Cambridge Quarterly of Healthcare Ethics

Ethics Committees at Work

Reflections on Non-Heartbeating Organ Donation: How 3 Years of Experience Affected the University of Pittsburgh's Ethics Committee's Actions

Michael DeVitaa1, James V. Snydera2, Renéee C. Foxa3 and Stuart J. Youngera4

a1 Assistant professor of Anestheslology/Critical Care Medicine and Internal Medicine, University of Pittsburgh Medical Center, Pittsburgh, Pennsylvania.

a2 Professor of Anesthesiology/Critical Care Medicine, University of Pittsburgh Medical Center, Pittsburgh, Pennsylvania.

a3 Annenburg Professor of the Social Sciences, University of Pennsylvania, Philadelphia.

a4 Professor of Biomedical Ethics, Case Western Reserve University, and Director, Clinical Ethics Program, University Hospitals of Cleveland.

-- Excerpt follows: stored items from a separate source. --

Lemma prefix_split (p s : string) :
  String.prefix p s = true -> s = p ++ slice (String.length p) s.
Proof.
  revert s. induction p as [| c p IH]; intros s H; [destruct s; reflexivity |].
  destruct s as [| a s]; [discriminate |]. cbn in H.
  destruct (ascii_dec c a) as [-> | _]; [| discriminate].
  cbn. f_equal. apply IH, H.
Qed.

(** Both forms are a function of the input with its separators stripped. *)
Lemma normalize_phone_eq (raw : string) :
  normalize_phone raw =
  {| intlPhone := international (drop_plus (strip_separators raw));
     localPhone := "0" ++ slice 3 (international (drop_plus (strip_separators raw))) |}.
Proof.
  pose proof (normalize_phone_international raw) as Hi.
  destruct (normalize_phone_shape raw) as [_ Hl].
  destruct (normalize_phone raw) as [i l]. cbn in *. subst. reflexivity.
Qed.

Lemma international_leads_254 (d : string) : startsWith (international d) "254" = true.
Proof.
  rewrite <- international_steps.
  destruct (startsWith d "0"); [apply startsWith_append |].
  destruct (startsWith d "254") eqn:H; cbn [negb]; [exact H | apply startsWith_append].
Qed.

Lemma international_fixed (i : string) :
  no_separators i = true -> startsWith i "254" = true ->
  international (drop_plus (strip_separators i)) = i.
Proof.
  intros Hclean Hlead. rewrite (strip_separators_id _ Hclean).
  pose proof (prefix_split "254" i Hlead) as Hi.
  assert (Hplus : startsWith i "+" = false) by (rewrite Hi; reflexivity).
  assert (Hzero : startsWith i "0" = false) by (rewrite Hi; reflexivity).
  rewrite <- drop_plus_slice, Hplus, <- international_steps, Hzero, Hlead.
  reflexivity.
Qed.

(** X4. Normalisation is a projection: the international form and the local
    form it produces both normalise to the very same pair of forms, so
    either can be fed back without changing the number. *)
Theorem phone_forms_normalise_to_themselves (raw : string) :
  normalize_phone (intlPhone (normalize_phone raw)) = normalize_phone raw /\
  normalize_phone (localPhone (normalize_phone raw)) = normalize_phone raw.
Proof.
  rewrite (normalize_phone_eq raw). cbn [intlPhone localPhone].
  set (i := international (drop_plus (strip_separators raw))).
  assert (Hclean : no_separators i = true).
  { apply international_clean, drop_plus_clean, strip_separators_clean. }
  assert (Hlead : startsWith i "254" = true) by apply international_leads_254.
  split.
  - rewrite normalize_phone_eq, (international_fixed i Hclean Hlead). reflexivity.
  - rewrite normalize_phone_eq.
    assert (Hrest : no_separators (slice 3 i) = true) by (apply no_separators_slice, Hclean).
    assert (Hl : international (drop_plus (strip_separators ("0" ++ slice 3 i))) = i).
    { rewrite strip_separators_id by (cbn; exact Hrest). cbn.
      symmetry. exact (prefix_split "254" i Hlead). }
    rewrite Hl. reflexivity.
Qed.

(** X5. Two inputs that differ only in white space and dashes are the same
    phone number to the handler. *)
Theorem phone_separators_do_not_matter (a b : string) :
  strip_separators a = strip_separators b -> normalize_phone a = normalize_phone b.
Proof.
  intros H. rewrite (normalize_phone_eq a), (normalize_phone_eq b), H. reflexivity.
Qed.

Lemma phone_separators_do_not_matter_witness :
  normalize_phone " 0712 345-678" = normalize_phone "0712-345-678 ".
Proof.
  apply (phone_separators_do_not_matter " 0712 345-678" "0712-345-678 "). reflexivity.
Defined.

(** ** The validations, exactly *)

Lemma positive_truthy (q : Q) : 0 < q -> negb (truthy (JNum q)) || Qle_bool q 0 = false.
Proof.
  intros Hpos. cbn.
  destruct (Qeq_bool q 0) eqn:Heq.
  - apply Qeq_bool_eq in Heq. lra.
  - cbn. destruct (Qle_bool q 0) eqn:Hle; [| reflexivity].
    apply Qle_bool_true in Hle. lra.
Qed.

Lemma check_destination_bank_ok (pm dd : jsval) (s s' : state) (u : unit) :
  check_destination pm dd s = (Normal u, s') ->
  is_str pm "bank" = true ->
  truthy (get_opt dd "account_number") && truthy (get_opt dd "bank_name")
  && truthy (get_opt dd "account_name") = true.
Proof.
  unfold check_destination.
  destruct (truthy dd) eqn:Hdd; [cbn [negb] | discriminate].
  rewrite !(get_truthy dd) by assumption.
  intros H Hbank. rewrite Hbank in H. cbn in H.
  destruct (truthy (get_opt dd "account_number")),
           (truthy (get_opt dd "bank_name")),
           (truthy (get_opt dd "account_name")); cbn in *; try discriminate; reflexivity.
Qed.

Lemma check_wallet_no_fault (w : world) (amt : Q) (s s' : state) (bal : Q) :
  check_wallet w amt s = (Normal bal, s') -> db_fault w (log s) SelectWallet = None.
Proof.
  unfold check_wallet, bind, select_wallet.
  destruct (db_fault w (log s) SelectWallet); [discriminate | reflexivity].
Qed.

Lemma check_key_value (w : world) (s s' : state) (k : string) :
  check_key w s = (Normal k, s') -> PAYSTACK_SECRET_KEY w = Some k /\ k <> "".
Proof.
  unfold check_key. destruct (PAYSTACK_SECRET_KEY w) as [key |]; [| discriminate].
  destruct (String.eqb_spec key ""); [discriminate |].
  intros H. injection H as <- _. split; [reflexivity | assumption].
Qed.

Lemma bind_run {A B} (m : M A) (f : A -> M B) (s s1 : state) (a : A) :
  m s = (Normal a, s1) -> bind m f s = f a s1.
Proof. intros H. unfold bind. rewrite H. reflexivity. Qed.

Lemma authenticate_run (w : world) (s : state) (u : user) :
  getUser w = AuthResult (Some u) None -> authenticate w s = (Normal u, s).
Proof. intros H. unfold authenticate. rewrite H. reflexivity. Qed.

Lemma read_request_run (req : request) (s : state) (b a pm dd : jsval) :
  json_body req = Some b ->
  get b "amount" = inl a -> get b "paymentMethod" = inl pm ->
  get b "destinationDetails" = inl dd ->
  read_request req s = (Normal (a, pm, dd), s).
Proof.
  intros Hb Ha Hpm Hdd. unfold read_request, bind. rewrite Hb, Ha, Hpm, Hdd. reflexivity.
Qed.

Lemma check_amount_run (q : Q) (s : state) :
  0 < q -> check_amount (JNum q) s = (Normal q, s).
Proof. intros Hpos. unfold check_amount. rewrite (positive_truthy _ Hpos). reflexivity. Qed.

Lemma check_destination_run (pm dd : jsval) (s : state) :
  truthy dd = true ->
  (if is_str pm "bank"
   then truthy (get_opt dd "account_number") && truthy (get_opt dd "bank_name")
        && truthy (get_opt dd "account_name") = true
   else truthy (get_opt dd "phone_number") = true) ->
  check_destination pm dd s = (Normal tt, s).
Proof.
  intros Htr Hfields. unfold check_destination, bind. rewrite Htr. cbn [negb].
  rewrite !(get_truthy _ _ Htr). cbn [lift ret].
  destruct (is_str pm "bank").
  - apply andb_true_iff in Hfields as [Hfields H3].
    apply andb_true_iff in Hfields as [H1 H2]. rewrite H1, H2, H3. reflexivity.
  - rewrite Hfields. reflexivity.
Qed.

Lemma check_wallet_run (w : world) (amt bal : Q) (s : state) :
  db_fault w (log s) SelectWallet = None -> wallet (db s) = Some bal -> amt <= bal ->
  check_wallet w amt s = (Normal bal, record (Database SelectWallet None) s).
Proof.
  intros Hfault Hbal Hle. unfold check_wallet, bind, select_wallet.
  rewrite Hfault, Hbal. cbn [snd].
  unfold Qlt_bool. rewrite (proj2 (Qle_bool_iff _ _) Hle). reflexivity.
Qed.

In 1991, the University of Pittsburgh Medical Center (UPMC) implemented a policy that permitted the recovery of organs from cadavers pronounced dead using standardized cardiac criteria (Non-Heartbeating Cadavers or NHBC). This policy allowed families that had made a decision to forgo life sustaining treatment to then request organ donation. This entailed taking the patient to the operating room, discontinuing therapy (typically but not necessarily a ventilator), and after the patient is pronounced dead, procuring organs.